**Goal of the exercise**.
Go to the line containing "Some (mk_result r" in the records below and print it and every following line exactly, on through the line containing "(** What a validator adds to side [w]. *)", then stop.

Items from a data source
——

(* ===== verification/Governance.v ===== *)
(** * Governance: votes, tallies and voting periods

    Models [governance/src/utils.rs], [governance/src/storage/vote.rs] and
    [compute_proposal_votes] of the shell's governance.  Voting powers are the
    integers that [Token.v] shows amounts to denote; the hash maps of the source
    are finite maps with the order of their iteration left open ([IterApi]).
    What proof of stake tells governance is the interface [PosStakes]. *)

From S2P Require Import Prelude Words Uint Decimal I256 Dec Token StorageKey Epochs PosTypes.

(** ** Votes *)

Inductive ProposalVote : Type := Yay | Nay | Abstain.
#[global] Instance ProposalVote_eq_dec : EqDecision ProposalVote.
Proof. solve_decision. Defined.

Module VoteM.
Definition is_yay (v : ProposalVote) : bool := match v with Yay => true | _ => false end.
Definition is_nay (v : ProposalVote) : bool := match v with Nay => true | _ => false end.
Definition is_abstain (v : ProposalVote) : bool := match v with Abstain => true | _ => false end.
Definition is_same_side (v other : ProposalVote) : bool :=
  match v, other with
  | Yay, Yay | Nay, Nay | Abstain, Abstain => true
  | _, _ => false
  end.
End VoteM.

(** ** Tallies *)

Inductive TallyType : Type := TwoThirds | OneHalfOverOneThird | LessOneHalfOverOneThirdNay.

Inductive ProposalType (Hash Stewards Payments : Type) : Type :=
| Default
| DefaultWithWasm (h : Hash)
| PGFSteward (s : Stewards)
| PGFPayment (p : Payments).
Arguments Default {_ _ _}.
Arguments DefaultWithWasm {_ _ _} _.
Arguments PGFSteward {_ _ _} _.
Arguments PGFPayment {_ _ _} _.

Definition tally_type_from {H S P} (t : ProposalType H S P) (is_steward : bool) : TallyType :=
  match t, is_steward with
  | Default, _ => TwoThirds
  | DefaultWithWasm _, _ => TwoThirds
  | PGFSteward _, _ => OneHalfOverOneThird
  | PGFPayment _, true => LessOneHalfOverOneThirdNay
  | PGFPayment _, false => OneHalfOverOneThird
  end.

Inductive TallyResult : Type := Passed | Rejected.

(** [Dec::one_third] and [Dec::two_thirds], truncated to twelve places. *)
Definition one_third : option Z := ZDec.div E12 (3 * E12).
Definition two_thirds : option Z := two ← ZDec.add E12 E12; ZDec.div two (3 * E12).

(** [None] is an [arith::Error], or the panic of a constant. *)
Definition get_total_voted_power (yay nay abstain : Z) : option Z :=
  a ← ZAmount.add yay nay; ZAmount.add a abstain.

Definition tally_new (t : TallyType) (yay nay abstain total : Z) : option TallyResult :=
  passed ←
    match t with
    | TwoThirds =>
        voted ← get_total_voted_power yay nay abstain;
        frac ← two_thirds;
        threshold ← ZAmount.mul_ceil total frac;
        sides ← ZAmount.add nay yay;
        yay_threshold ← ZAmount.mul_ceil sides frac;
        Some ((threshold <=? voted) && (yay_threshold <=? yay))
    | OneHalfOverOneThird =>
        voted ← get_total_voted_power yay nay abstain;
        frac ← one_third;
        threshold ← ZAmount.mul_ceil total frac;
        Some ((threshold <=? voted) && (nay <? yay))
    | LessOneHalfOverOneThirdNay =>
        voted ← get_total_voted_power yay nay abstain;
        frac ← one_third;
        threshold ← ZAmount.mul_ceil total frac;
        Some ((voted <? threshold) || (nay <? yay))
    end;
  Some (if passed : bool then Passed else Rejected).

Record ProposalResult : Type := mk_result {
  result : TallyResult;
  tally_type : TallyType;
  total_voting_power : Z;
  total_yay_power : Z;
  total_nay_power : Z;
  total_abstain_power : Z;
}.

Definition two_thirds_nay_over_two_thirds_total (r : ProposalResult) : bool :=
  default false (
    frac ← two_thirds;
    two_thirds_power ← ZAmount.mul_ceil (total_voting_power r) frac;
    a ← ZAmount.add (total_yay_power r) (total_nay_power r);
    voted ← ZAmount.add a (total_abstain_power r);
    sides ← ZAmount.add (total_yay_power r) (total_nay_power r);
    nay_threshold ← ZAmount.mul_ceil sides frac;
    Some ((two_thirds_power <=? voted) && (nay_threshold <=? total_nay_power r))).

(** [is_valid_validator_voting_period]: [false] on an overflow. *)
Definition is_valid_validator_voting_period (current_epoch start_epoch end_epoch : Epoch) : bool :=
  if end_epoch <=? start_epoch then false
  else default false (
    c ← EpochM.checked_mul current_epoch 3;
    e ← EpochM.checked_mul end_epoch 2;
    s ← EpochM.checked_add start_epoch e;
    Some ((start_epoch <=? current_epoch) && (c <=? s))).

(** ** Counting *)

(** [indexmap]: the iteration visits every entry once. *)
Class IterApi (K : Type) `{Countable K} : Type := {
  iter {V : Type} : gmap K V → list (K * V);
  iter_perm {V} (m : gmap K V) : iter m ≡ₚ map_to_list m;
}.

Section counting.
Context {A : AddressApi} {It : IterApi Address}.

Record ProposalVotes : Type := mk_votes {
  validators_vote : gmap Address ProposalVote;
  validator_voting_power : gmap Address Z;
  delegators_vote : gmap Address ProposalVote;
  delegator_voting_power : gmap Address (gmap Address Z);
}.
Definition votes_default : ProposalVotes := mk_votes ∅ ∅ ∅ ∅.

Definition add_validator (address : Address) (voting_power : Z) (vote : ProposalVote)
    (s : ProposalVotes) : ProposalVotes :=
  let vv := <[address := vote]> (validators_vote s) in
  match validators_vote s !! address with
  | None => mk_votes vv (<[address := voting_power]> (validator_voting_power s))
              (delegators_vote s) (delegator_voting_power s)
  | Some _ => mk_votes vv (validator_voting_power s) (delegators_vote s) (delegator_voting_power s)
  end.

Definition add_delegator (address validator_address : Address) (voting_power : Z) (vote : ProposalVote)
    (s : ProposalVotes) : ProposalVotes :=
  let delegations := default ∅ (delegator_voting_power s !! address) in
  mk_votes (validators_vote s) (validator_voting_power s)
    (<[address := vote]> (delegators_vote s))
    (<[address := <[validator_address := voting_power]> delegations]> (delegator_voting_power s)).

(** The three running sums of [compute_proposal_result]. *)
Record Sums : Type := mk_sums { yay : Z; nay : Z; abstain : Z }.
Definition side (t : Sums) (v : ProposalVote) : Z :=
  match v with Yay => yay t | Nay => nay t | Abstain => abstain t end.
Definition update_side (f : Z → option Z) (v : ProposalVote) (t : Sums) : option Sums :=
  match v with
  | Yay => x ← f (yay t); Some (mk_sums x (nay t) (abstain t))
  | Nay => x ← f (nay t); Some (mk_sums (yay t) x (abstain t))
  | Abstain => x ← f (abstain t); Some (mk_sums (yay t) (nay t) x)
  end.

Definition count_validator (s : ProposalVotes) (x : Address * Z) (t : Sums) : option Sums :=
  match validators_vote s !! x.1 with
  | Some vote => update_side (λ p, ZAmount.add p x.2) vote t
  | None => Some t
  end.

Definition count_delegation (s : ProposalVotes) (delegator_vote : ProposalVote) (x : Address * Z)
    (t : Sums) : option Sums :=
  let '(validator, vote_power) := x in
  match validators_vote s !! validator with
  | Some validator_vote =>
      if VoteM.is_same_side validator_vote delegator_vote then Some t
      else
        t ← update_side (λ p, ZAmount.add p vote_power) delegator_vote t;
        update_side (λ p, ZAmount.sub p vote_power) validator_vote t
  | None => update_side (λ p, ZAmount.add p vote_power) delegator_vote t
  end.

Definition count_delegator (s : ProposalVotes) (x : Address * gmap Address Z) (t : Sums) : option Sums :=
  match delegators_vote s !! x.1 with
  | None => Some t
  | Some vote => for_list (count_delegation s vote) (iter x.2) t
  end.

Definition compute_proposal_result (s : ProposalVotes) (total : Z) (tt : TallyType) : option ProposalResult :=
  t ← for_list (count_validator s) (iter (validator_voting_power s)) (mk_sums 0 0 0);
  t ← for_list (count_delegator s) (iter (delegator_voting_power s)) t;
  r ← tally_new tt (yay t) (nay t) (abstain t) total;
  Some (mk_result r tt total (yay t) (nay t) (abstain t)).
End counting.

(** ** What the sums are *)

Section sums.
Context {A : AddressApi} {It : IterApi Address}.

(** The delegations of the delegators that voted, with their vote. *)
Definition delegations_of (s : ProposalVotes) (x : Address * gmap Address Z) :
    list (ProposalVote * (Address * Z)) :=
  match delegators_vote s !! x.1 with
  | Some vote => pair vote <$> map_to_list x.2
  | None => []
  end.
Definition delegations (s : ProposalVotes) : list (ProposalVote * (Address * Z)) :=
  map_to_list (delegator_voting_power s) ≫= delegations_of s.

(** What a validator adds to side [w]. *)
Definition validator_share (s : ProposalVotes) (w : ProposalVote) (x : Address * Z) : Z :=
  if decide (validators_vote s !! x.1 = Some w) then x.2 else 0.
(** What a delegation adds to side [w], and what it takes from it: it moves its
    power from the side of the validator, if that one voted, to its own. *)
Definition delegation_in (s : ProposalVotes) (w : ProposalVote) (x : ProposalVote * (Address * Z)) : Z :=
  if decide (x.1 = w ∧ validators_vote s !! x.2.1 ≠ Some w) then x.2.2 else 0.
Definition delegation_out (s : ProposalVotes) (w : ProposalVote) (x : ProposalVote * (Address * Z)) : Z :=
  if decide (x.1 ≠ w ∧ validators_vote s !! x.2.1 = Some w) then x.2.2 else 0.

Definition voted_for (s : ProposalVotes) (w : ProposalVote) : Z :=
  zsum (validator_share s w) (map_to_list (validator_voting_power s)) +
  zsum (delegation_in s w) (delegations s) - zsum (delegation_out s w) (delegations s).

Lemma update_side_run f v t :
  update_side f v t = (λ x, mk_sums (if decide (v = Yay) then x else yay t)
    (if decide (v = Nay) then x else nay t) (if decide (v = Abstain) then x else abstain t))
    <$> f (side t v).
Proof using Type. destruct v; cbn; by destruct (f _). Qed.

(** One step on a side, as the sum it leaves. *)
Lemma update_side_ok f v t x : f (side t v) = Some x →
  ∃ t', update_side f v t = Some t' ∧ ∀ w, side t' w = if decide (w = v) then x else side t w.
Proof using Type.
  intros E. rewrite update_side_run, E. eexists. split; [done|]. intros w. by destruct v, w.
Qed.

Lemma count_validator_ok s x t :
  0 ≤ x.2 → (∀ w, 0 ≤ side t w ∧ side t w + x.2 < 2 ^ 256) →
  ∃ t', count_validator s x t = Some t' ∧ ∀ w, side t' w = side t w + validator_share s w x.
Proof using Type.
  intros Hx Ht. unfold count_validator, validator_share.
  destruct (validators_vote s !! x.1) as [v|].
  - destruct (update_side_ok (λ p, ZAmount.add p x.2) v t (side t v + x.2)) as (t1 & -> & H1).
    { apply chk_in. specialize (Ht v). lia. }
    exists t1. split; [done|]. intros w. rewrite H1.
    destruct (decide (w = v)) as [->|]; [rewrite decide_True by done|rewrite decide_False by congruence]; lia.
  - exists t. split; [done|]. intros. rewrite decide_False by done. lia.
Qed.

——

**Exercise output**.
  Some (mk_result r tt total (yay t) (nay t) (abstain t)).
End counting.

(** ** What the sums are *)

Section sums.
Context {A : AddressApi} {It : IterApi Address}.

(** The delegations of the delegators that voted, with their vote. *)
Definition delegations_of (s : ProposalVotes) (x : Address * gmap Address Z) :
    list (ProposalVote * (Address * Z)) :=
  match delegators_vote s !! x.1 with
  | Some vote => pair vote <$> map_to_list x.2
  | None => []
  end.
Definition delegations (s : ProposalVotes) : list (ProposalVote * (Address * Z)) :=
  map_to_list (delegator_voting_power s) ≫= delegations_of s.

(** What a validator adds to side [w]. *)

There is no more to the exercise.